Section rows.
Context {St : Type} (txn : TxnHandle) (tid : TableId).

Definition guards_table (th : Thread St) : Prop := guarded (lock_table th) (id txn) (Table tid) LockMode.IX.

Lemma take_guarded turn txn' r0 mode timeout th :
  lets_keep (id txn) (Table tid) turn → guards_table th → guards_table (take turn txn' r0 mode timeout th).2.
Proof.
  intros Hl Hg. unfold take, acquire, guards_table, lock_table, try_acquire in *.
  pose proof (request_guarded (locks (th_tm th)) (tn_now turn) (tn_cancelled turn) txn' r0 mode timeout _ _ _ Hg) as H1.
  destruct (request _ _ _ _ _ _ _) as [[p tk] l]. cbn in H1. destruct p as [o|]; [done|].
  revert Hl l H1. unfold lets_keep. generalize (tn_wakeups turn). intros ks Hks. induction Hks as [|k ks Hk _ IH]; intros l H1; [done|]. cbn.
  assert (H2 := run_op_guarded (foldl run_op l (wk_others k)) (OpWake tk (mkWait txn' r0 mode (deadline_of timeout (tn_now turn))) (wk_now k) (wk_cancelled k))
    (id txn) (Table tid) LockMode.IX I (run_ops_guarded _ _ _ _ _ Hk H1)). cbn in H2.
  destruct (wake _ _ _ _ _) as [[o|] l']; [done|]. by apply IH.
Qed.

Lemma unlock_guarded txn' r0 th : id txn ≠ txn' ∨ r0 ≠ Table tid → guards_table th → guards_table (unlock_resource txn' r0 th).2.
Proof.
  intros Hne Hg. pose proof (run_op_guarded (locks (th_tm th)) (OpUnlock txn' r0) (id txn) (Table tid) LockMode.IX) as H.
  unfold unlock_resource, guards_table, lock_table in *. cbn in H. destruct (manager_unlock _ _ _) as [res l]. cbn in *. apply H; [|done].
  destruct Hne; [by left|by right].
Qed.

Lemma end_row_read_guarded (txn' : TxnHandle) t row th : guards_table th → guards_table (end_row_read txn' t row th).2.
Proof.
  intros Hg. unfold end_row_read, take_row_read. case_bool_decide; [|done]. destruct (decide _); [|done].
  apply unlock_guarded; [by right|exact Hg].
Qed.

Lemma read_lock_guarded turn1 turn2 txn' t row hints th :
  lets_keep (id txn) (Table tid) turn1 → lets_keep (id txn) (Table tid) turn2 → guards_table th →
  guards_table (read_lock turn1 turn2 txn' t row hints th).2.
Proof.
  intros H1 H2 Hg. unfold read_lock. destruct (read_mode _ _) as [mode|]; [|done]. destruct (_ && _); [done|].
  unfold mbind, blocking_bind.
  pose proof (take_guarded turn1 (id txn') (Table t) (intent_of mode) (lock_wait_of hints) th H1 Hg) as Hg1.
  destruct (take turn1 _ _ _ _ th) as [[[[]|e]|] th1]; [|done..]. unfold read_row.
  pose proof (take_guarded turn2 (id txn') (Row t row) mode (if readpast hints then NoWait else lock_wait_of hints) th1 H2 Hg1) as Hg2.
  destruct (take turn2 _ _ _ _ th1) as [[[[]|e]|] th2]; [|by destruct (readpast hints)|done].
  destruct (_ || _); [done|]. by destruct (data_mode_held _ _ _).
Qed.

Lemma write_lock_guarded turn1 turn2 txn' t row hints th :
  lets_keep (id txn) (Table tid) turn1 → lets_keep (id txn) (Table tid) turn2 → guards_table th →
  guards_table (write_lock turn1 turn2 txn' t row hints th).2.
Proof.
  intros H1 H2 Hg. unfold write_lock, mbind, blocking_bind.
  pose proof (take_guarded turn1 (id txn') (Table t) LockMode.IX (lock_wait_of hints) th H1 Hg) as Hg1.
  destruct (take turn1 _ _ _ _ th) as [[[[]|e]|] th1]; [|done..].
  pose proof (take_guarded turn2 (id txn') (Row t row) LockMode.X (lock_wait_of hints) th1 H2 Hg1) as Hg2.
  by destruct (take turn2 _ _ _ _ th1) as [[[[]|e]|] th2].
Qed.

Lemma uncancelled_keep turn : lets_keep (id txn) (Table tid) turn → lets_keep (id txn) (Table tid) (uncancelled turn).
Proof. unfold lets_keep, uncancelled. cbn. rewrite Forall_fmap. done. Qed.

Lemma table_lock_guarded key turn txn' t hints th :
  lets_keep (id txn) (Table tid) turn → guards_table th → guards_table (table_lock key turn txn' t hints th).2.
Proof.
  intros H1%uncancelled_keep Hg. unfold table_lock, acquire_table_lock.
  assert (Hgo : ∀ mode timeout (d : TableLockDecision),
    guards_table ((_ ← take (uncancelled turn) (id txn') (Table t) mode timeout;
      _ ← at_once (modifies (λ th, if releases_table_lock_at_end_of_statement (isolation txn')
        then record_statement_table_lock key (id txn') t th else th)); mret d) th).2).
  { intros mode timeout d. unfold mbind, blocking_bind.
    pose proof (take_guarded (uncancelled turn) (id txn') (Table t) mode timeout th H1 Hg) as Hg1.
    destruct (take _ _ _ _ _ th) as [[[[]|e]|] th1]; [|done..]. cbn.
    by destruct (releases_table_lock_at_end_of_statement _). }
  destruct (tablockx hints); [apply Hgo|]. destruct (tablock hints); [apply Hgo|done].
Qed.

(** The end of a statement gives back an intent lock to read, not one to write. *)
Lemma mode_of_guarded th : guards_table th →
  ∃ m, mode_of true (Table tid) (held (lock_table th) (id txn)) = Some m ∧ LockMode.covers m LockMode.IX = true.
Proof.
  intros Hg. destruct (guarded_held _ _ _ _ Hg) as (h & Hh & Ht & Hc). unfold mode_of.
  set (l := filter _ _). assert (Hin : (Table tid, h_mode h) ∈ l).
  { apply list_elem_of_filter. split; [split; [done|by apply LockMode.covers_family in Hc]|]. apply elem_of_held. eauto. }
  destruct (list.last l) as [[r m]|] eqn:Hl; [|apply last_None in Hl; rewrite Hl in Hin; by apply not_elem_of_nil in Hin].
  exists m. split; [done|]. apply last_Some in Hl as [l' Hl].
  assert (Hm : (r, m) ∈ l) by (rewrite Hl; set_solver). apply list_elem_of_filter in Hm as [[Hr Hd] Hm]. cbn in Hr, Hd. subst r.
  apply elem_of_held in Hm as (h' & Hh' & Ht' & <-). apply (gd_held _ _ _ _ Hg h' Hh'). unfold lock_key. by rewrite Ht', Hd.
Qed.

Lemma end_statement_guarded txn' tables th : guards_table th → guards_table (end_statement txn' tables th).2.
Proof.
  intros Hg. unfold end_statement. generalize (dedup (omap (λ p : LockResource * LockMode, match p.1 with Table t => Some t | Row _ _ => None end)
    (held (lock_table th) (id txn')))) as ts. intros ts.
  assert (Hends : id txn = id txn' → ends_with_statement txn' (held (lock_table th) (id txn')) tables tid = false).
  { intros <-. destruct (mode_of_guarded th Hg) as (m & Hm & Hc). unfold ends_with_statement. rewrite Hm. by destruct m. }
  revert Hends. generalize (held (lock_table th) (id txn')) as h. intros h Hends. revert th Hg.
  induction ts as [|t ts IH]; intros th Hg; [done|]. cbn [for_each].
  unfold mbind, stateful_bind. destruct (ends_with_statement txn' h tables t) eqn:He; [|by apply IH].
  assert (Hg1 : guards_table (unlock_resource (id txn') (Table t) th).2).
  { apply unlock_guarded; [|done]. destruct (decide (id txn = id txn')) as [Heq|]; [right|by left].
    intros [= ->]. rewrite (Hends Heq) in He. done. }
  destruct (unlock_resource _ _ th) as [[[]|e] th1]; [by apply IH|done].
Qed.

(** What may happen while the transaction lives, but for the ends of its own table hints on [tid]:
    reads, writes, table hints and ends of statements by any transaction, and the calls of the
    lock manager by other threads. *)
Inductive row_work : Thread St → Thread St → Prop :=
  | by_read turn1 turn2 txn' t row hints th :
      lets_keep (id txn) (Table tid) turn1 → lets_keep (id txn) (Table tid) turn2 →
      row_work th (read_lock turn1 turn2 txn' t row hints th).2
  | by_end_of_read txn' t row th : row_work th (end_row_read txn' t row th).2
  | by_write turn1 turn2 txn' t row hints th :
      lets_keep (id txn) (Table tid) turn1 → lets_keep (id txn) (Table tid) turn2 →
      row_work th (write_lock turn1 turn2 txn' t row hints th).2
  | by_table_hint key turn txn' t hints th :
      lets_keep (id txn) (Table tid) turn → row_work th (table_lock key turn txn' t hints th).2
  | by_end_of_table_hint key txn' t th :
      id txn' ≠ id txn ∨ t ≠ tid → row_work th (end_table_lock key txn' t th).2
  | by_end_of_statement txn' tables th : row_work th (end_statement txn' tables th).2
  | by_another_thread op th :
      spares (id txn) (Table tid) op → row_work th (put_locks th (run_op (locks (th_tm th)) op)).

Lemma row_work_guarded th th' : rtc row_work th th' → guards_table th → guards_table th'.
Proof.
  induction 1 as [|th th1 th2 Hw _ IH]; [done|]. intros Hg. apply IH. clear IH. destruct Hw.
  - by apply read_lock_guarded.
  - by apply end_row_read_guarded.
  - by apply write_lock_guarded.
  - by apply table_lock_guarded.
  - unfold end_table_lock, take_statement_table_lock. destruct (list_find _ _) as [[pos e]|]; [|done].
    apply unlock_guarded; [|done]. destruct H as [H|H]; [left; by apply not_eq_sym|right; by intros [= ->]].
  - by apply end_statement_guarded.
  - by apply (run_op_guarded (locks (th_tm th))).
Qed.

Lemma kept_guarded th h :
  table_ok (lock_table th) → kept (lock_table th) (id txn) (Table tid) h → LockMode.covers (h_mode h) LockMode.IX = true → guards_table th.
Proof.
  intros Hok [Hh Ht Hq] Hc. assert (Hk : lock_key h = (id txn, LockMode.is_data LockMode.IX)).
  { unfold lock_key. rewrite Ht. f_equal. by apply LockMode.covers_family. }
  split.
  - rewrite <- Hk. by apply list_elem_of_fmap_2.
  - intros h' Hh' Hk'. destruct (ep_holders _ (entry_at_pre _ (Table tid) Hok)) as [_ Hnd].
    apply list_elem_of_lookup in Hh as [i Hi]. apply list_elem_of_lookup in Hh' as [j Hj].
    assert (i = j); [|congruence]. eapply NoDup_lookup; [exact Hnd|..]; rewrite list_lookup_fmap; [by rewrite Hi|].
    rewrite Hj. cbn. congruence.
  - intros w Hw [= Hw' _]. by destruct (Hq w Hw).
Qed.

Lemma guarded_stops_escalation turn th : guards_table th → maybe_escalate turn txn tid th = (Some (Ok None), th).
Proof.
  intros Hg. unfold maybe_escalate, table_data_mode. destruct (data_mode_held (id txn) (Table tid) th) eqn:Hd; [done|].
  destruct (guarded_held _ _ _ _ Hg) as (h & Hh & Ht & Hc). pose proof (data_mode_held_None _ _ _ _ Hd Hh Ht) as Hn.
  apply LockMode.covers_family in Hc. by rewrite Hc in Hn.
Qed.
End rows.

Exercise instructions: Reproduce verbatim the lines above, from the line with "row_work th (write_lock" through the line with "- unfold end_table_lock, take_statement_table_lock.".

Result of this task:
      row_work th (write_lock turn1 turn2 txn' t row hints th).2
  | by_table_hint key turn txn' t hints th :
      lets_keep (id txn) (Table tid) turn → row_work th (table_lock key turn txn' t hints th).2
  | by_end_of_table_hint key txn' t th :
      id txn' ≠ id txn ∨ t ≠ tid → row_work th (end_table_lock key txn' t th).2
  | by_end_of_statement txn' tables th : row_work th (end_statement txn' tables th).2
  | by_another_thread op th :
      spares (id txn) (Table tid) op → row_work th (put_locks th (run_op (locks (th_tm th)) op)).

Lemma row_work_guarded th th' : rtc row_work th th' → guards_table th → guards_table th'.
Proof.
  induction 1 as [|th th1 th2 Hw _ IH]; [done|]. intros Hg. apply IH. clear IH. destruct Hw.
  - by apply read_lock_guarded.
  - by apply end_row_read_guarded.
  - by apply write_lock_guarded.
  - by apply table_lock_guarded.
  - unfold end_table_lock, take_statement_table_lock. destruct (list_find _ _) as [[pos e]|]; [|done].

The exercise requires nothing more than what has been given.